++++ Source material ++++

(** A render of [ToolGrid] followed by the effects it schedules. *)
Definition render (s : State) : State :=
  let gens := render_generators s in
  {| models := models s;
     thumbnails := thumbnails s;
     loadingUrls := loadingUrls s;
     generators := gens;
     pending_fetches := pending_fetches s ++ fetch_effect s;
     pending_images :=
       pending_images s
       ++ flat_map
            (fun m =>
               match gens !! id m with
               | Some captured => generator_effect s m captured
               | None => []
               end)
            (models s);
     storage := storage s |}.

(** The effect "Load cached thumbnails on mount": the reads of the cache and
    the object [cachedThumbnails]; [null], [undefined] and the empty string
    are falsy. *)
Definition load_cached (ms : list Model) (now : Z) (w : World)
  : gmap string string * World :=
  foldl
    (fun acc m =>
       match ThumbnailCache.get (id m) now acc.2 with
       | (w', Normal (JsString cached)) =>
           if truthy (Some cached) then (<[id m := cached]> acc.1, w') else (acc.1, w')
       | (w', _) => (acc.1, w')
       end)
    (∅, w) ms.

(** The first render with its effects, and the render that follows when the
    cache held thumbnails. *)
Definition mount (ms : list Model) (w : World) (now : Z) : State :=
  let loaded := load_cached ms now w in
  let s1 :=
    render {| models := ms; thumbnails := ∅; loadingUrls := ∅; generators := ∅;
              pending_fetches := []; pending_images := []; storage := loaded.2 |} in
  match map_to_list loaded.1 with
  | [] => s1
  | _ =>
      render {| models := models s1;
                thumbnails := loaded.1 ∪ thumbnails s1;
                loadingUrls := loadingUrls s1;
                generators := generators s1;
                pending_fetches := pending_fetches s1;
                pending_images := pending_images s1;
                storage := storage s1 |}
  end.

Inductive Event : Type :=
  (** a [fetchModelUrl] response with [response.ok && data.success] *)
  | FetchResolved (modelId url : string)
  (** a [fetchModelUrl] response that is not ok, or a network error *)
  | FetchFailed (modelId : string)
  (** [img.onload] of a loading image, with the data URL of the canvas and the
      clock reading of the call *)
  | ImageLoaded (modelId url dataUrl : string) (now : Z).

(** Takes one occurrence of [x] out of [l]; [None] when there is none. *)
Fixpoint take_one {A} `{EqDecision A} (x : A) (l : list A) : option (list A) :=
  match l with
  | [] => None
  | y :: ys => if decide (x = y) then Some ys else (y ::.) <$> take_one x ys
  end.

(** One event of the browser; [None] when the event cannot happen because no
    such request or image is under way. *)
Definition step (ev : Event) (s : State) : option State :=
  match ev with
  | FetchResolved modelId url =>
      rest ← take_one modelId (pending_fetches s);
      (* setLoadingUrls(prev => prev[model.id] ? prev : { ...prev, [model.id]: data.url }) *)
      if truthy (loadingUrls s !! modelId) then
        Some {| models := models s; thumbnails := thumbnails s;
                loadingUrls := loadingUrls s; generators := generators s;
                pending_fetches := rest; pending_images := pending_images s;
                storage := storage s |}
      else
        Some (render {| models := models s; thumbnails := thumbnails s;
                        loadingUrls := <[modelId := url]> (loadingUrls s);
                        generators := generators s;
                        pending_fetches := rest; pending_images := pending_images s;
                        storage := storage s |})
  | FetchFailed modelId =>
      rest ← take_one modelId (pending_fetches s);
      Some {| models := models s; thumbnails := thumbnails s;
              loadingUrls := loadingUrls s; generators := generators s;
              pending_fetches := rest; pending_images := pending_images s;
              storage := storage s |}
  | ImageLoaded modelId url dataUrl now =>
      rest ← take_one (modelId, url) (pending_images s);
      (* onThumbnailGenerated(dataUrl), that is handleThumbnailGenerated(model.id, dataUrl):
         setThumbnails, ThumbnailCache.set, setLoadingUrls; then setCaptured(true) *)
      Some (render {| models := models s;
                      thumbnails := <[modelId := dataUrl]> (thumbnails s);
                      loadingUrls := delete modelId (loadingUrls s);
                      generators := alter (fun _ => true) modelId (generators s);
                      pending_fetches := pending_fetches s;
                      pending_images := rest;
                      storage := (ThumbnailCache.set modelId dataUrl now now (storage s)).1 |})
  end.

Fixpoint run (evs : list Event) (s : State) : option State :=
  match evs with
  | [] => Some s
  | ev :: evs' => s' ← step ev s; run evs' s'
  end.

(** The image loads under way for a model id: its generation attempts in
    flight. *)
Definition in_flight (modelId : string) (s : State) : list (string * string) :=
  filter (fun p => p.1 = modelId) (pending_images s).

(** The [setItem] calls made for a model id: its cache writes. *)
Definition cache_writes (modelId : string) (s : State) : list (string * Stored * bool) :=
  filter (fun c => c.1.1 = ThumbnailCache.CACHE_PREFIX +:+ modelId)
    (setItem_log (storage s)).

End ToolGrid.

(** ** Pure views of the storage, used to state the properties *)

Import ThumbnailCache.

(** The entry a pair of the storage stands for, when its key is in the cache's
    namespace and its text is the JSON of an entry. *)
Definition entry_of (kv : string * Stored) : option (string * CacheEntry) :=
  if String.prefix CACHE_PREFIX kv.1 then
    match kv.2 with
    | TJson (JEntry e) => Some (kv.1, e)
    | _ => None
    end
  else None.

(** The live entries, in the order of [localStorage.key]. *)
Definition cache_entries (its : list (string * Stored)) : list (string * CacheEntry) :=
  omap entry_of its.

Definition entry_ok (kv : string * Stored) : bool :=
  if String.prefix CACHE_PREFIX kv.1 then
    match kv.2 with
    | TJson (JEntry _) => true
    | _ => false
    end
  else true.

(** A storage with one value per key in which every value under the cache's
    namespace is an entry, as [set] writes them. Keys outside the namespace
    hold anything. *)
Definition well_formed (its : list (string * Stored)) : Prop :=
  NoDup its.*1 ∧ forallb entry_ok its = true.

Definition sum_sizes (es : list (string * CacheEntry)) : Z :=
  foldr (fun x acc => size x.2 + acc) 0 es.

++++

All records are to be written out exactly.

(** A render of [ToolGrid] followed by the effects it schedules. *)
Definition render (s : State) : State :=
  let gens := render_generators s in
  {| models := models s;
     thumbnails := thumbnails s;
     loadingUrls := loadingUrls s;
     generators := gens;
     pending_fetches := pending_fetches s ++ fetch_effect s;
     pending_images :=
       pending_images s
       ++ flat_map
            (fun m =>
               match gens !! id m with
               | Some captured => generator_effect s m captured
               | None => []
               end)
            (models s);
     storage := storage s |}.

(** The effect "Load cached thumbnails on mount": the reads of the cache and
    the object [cachedThumbnails]; [null], [undefined] and the empty string
    are falsy. *)
Definition load_cached (ms : list Model) (now : Z) (w : World)
  : gmap string string * World :=
  foldl
    (fun acc m =>
       match ThumbnailCache.get (id m) now acc.2 with
       | (w', Normal (JsString cached)) =>
           if truthy (Some cached) then (<[id m := cached]> acc.1, w') else (acc.1, w')
       | (w', _) => (acc.1, w')
       end)
    (∅, w) ms.

(** The first render with its effects, and the render that follows when the
    cache held thumbnails. *)
Definition mount (ms : list Model) (w : World) (now : Z) : State :=
  let loaded := load_cached ms now w in
  let s1 :=
    render {| models := ms; thumbnails := ∅; loadingUrls := ∅; generators := ∅;
              pending_fetches := []; pending_images := []; storage := loaded.2 |} in
  match map_to_list loaded.1 with
  | [] => s1
  | _ =>
      render {| models := models s1;
                thumbnails := loaded.1 ∪ thumbnails s1;
                loadingUrls := loadingUrls s1;
                generators := generators s1;
                pending_fetches := pending_fetches s1;
                pending_images := pending_images s1;
                storage := storage s1 |}
  end.

Inductive Event : Type :=
  (** a [fetchModelUrl] response with [response.ok && data.success] *)
  | FetchResolved (modelId url : string)
  (** a [fetchModelUrl] response that is not ok, or a network error *)
  | FetchFailed (modelId : string)
  (** [img.onload] of a loading image, with the data URL of the canvas and the
      clock reading of the call *)
  | ImageLoaded (modelId url dataUrl : string) (now : Z).

(** Takes one occurrence of [x] out of [l]; [None] when there is none. *)
Fixpoint take_one {A} `{EqDecision A} (x : A) (l : list A) : option (list A) :=
  match l with
  | [] => None
  | y :: ys => if decide (x = y) then Some ys else (y ::.) <$> take_one x ys
  end.

(** One event of the browser; [None] when the event cannot happen because no
    such request or image is under way. *)
Definition step (ev : Event) (s : State) : option State :=
  match ev with
  | FetchResolved modelId url =>
      rest ← take_one modelId (pending_fetches s);
      (* setLoadingUrls(prev => prev[model.id] ? prev : { ...prev, [model.id]: data.url }) *)
      if truthy (loadingUrls s !! modelId) then
        Some {| models := models s; thumbnails := thumbnails s;
                loadingUrls := loadingUrls s; generators := generators s;
                pending_fetches := rest; pending_images := pending_images s;
                storage := storage s |}
      else
        Some (render {| models := models s; thumbnails := thumbnails s;
                        loadingUrls := <[modelId := url]> (loadingUrls s);
                        generators := generators s;
                        pending_fetches := rest; pending_images := pending_images s;
                        storage := storage s |})
  | FetchFailed modelId =>
      rest ← take_one modelId (pending_fetches s);
      Some {| models := models s; thumbnails := thumbnails s;
              loadingUrls := loadingUrls s; generators := generators s;
              pending_fetches := rest; pending_images := pending_images s;
              storage := storage s |}
  | ImageLoaded modelId url dataUrl now =>
      rest ← take_one (modelId, url) (pending_images s);
      (* onThumbnailGenerated(dataUrl), that is handleThumbnailGenerated(model.id, dataUrl):
         setThumbnails, ThumbnailCache.set, setLoadingUrls; then setCaptured(true) *)
      Some (render {| models := models s;
                      thumbnails := <[modelId := dataUrl]> (thumbnails s);
                      loadingUrls := delete modelId (loadingUrls s);
                      generators := alter (fun _ => true) modelId (generators s);
                      pending_fetches := pending_fetches s;
                      pending_images := rest;
                      storage := (ThumbnailCache.set modelId dataUrl now now (storage s)).1 |})
  end.

Fixpoint run (evs : list Event) (s : State) : option State :=
  match evs with
  | [] => Some s
  | ev :: evs' => s' ← step ev s; run evs' s'
  end.

(** The image loads under way for a model id: its generation attempts in
    flight. *)
Definition in_flight (modelId : string) (s : State) : list (string * string) :=
  filter (fun p => p.1 = modelId) (pending_images s).

(** The [setItem] calls made for a model id: its cache writes. *)
Definition cache_writes (modelId : string) (s : State) : list (string * Stored * bool) :=
  filter (fun c => c.1.1 = ThumbnailCache.CACHE_PREFIX +:+ modelId)
    (setItem_log (storage s)).

End ToolGrid.

(** ** Pure views of the storage, used to state the properties *)

Import ThumbnailCache.

(** The entry a pair of the storage stands for, when its key is in the cache's
    namespace and its text is the JSON of an entry. *)
Definition entry_of (kv : string * Stored) : option (string * CacheEntry) :=
  if String.prefix CACHE_PREFIX kv.1 then
    match kv.2 with
    | TJson (JEntry e) => Some (kv.1, e)
    | _ => None
    end
  else None.

(** The live entries, in the order of [localStorage.key]. *)
Definition cache_entries (its : list (string * Stored)) : list (string * CacheEntry) :=
  omap entry_of its.

Definition entry_ok (kv : string * Stored) : bool :=
  if String.prefix CACHE_PREFIX kv.1 then
    match kv.2 with
    | TJson (JEntry _) => true
    | _ => false
    end
  else true.

(** A storage with one value per key in which every value under the cache's
    namespace is an entry, as [set] writes them. Keys outside the namespace
    hold anything. *)
Definition well_formed (its : list (string * Stored)) : Prop :=
  NoDup its.*1 ∧ forallb entry_ok its = true.

Definition sum_sizes (es : list (string * CacheEntry)) : Z :=
  foldr (fun x acc => size x.2 + acc) 0 es.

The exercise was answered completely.